Data supplied: Begin

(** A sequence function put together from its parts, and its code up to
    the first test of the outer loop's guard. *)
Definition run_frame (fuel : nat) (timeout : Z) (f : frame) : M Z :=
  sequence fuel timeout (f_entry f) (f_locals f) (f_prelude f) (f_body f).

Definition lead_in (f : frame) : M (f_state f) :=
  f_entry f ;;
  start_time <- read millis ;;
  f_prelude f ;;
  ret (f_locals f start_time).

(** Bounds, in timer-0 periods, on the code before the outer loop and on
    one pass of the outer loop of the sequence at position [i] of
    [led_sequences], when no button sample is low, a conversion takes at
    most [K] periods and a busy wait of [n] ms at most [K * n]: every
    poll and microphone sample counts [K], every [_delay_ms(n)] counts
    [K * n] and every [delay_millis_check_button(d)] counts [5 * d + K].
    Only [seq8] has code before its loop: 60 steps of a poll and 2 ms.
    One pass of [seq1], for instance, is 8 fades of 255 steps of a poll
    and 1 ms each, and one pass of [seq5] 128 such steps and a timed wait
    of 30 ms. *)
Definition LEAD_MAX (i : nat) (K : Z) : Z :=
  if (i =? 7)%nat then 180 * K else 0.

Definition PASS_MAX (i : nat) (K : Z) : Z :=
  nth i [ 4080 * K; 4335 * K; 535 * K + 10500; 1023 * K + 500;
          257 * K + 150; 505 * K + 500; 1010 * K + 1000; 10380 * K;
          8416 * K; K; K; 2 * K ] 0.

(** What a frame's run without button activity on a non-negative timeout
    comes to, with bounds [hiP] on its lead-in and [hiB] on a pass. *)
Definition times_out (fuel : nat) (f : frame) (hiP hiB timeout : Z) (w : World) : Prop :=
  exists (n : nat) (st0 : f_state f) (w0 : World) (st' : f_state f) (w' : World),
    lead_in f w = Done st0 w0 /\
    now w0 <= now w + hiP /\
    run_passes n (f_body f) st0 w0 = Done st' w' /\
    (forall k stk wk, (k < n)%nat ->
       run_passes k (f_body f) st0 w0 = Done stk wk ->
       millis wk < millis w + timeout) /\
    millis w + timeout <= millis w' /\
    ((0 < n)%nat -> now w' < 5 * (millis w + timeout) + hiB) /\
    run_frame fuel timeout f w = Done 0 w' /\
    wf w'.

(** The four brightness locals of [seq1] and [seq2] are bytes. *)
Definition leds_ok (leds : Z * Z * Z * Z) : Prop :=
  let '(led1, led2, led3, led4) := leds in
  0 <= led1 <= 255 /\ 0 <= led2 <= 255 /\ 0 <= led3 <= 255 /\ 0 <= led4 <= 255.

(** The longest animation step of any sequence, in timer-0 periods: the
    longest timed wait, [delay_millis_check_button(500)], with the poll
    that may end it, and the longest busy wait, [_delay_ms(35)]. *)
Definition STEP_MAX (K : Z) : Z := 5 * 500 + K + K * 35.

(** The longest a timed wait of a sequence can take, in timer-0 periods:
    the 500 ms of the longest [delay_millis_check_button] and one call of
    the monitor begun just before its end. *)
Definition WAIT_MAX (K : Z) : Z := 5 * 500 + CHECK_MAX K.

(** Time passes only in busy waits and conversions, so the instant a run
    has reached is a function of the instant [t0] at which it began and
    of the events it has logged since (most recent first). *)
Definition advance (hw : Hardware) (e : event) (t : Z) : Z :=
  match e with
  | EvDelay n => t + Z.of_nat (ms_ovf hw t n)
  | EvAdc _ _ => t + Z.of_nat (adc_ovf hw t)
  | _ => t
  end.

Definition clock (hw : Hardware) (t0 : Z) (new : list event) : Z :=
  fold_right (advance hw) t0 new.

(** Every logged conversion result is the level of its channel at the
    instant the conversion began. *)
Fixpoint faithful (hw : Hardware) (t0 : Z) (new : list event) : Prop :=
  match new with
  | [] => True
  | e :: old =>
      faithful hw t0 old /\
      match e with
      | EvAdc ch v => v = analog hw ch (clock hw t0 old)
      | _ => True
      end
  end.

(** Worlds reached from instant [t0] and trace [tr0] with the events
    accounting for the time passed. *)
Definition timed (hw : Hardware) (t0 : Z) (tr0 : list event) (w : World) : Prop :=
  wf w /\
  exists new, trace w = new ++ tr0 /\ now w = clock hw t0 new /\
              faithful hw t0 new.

Data supplied: End

Only the lines above starting at the line that holds "run_passes n (f_body" and ending at the line that holds "((0 < n)%nat" are to be repeated, exactly and in full.

    run_passes n (f_body f) st0 w0 = Done st' w' /\
    (forall k stk wk, (k < n)%nat ->
       run_passes k (f_body f) st0 w0 = Done stk wk ->
       millis wk < millis w + timeout) /\
    millis w + timeout <= millis w' /\
    ((0 < n)%nat -> now w' < 5 * (millis w + timeout) + hiB) /\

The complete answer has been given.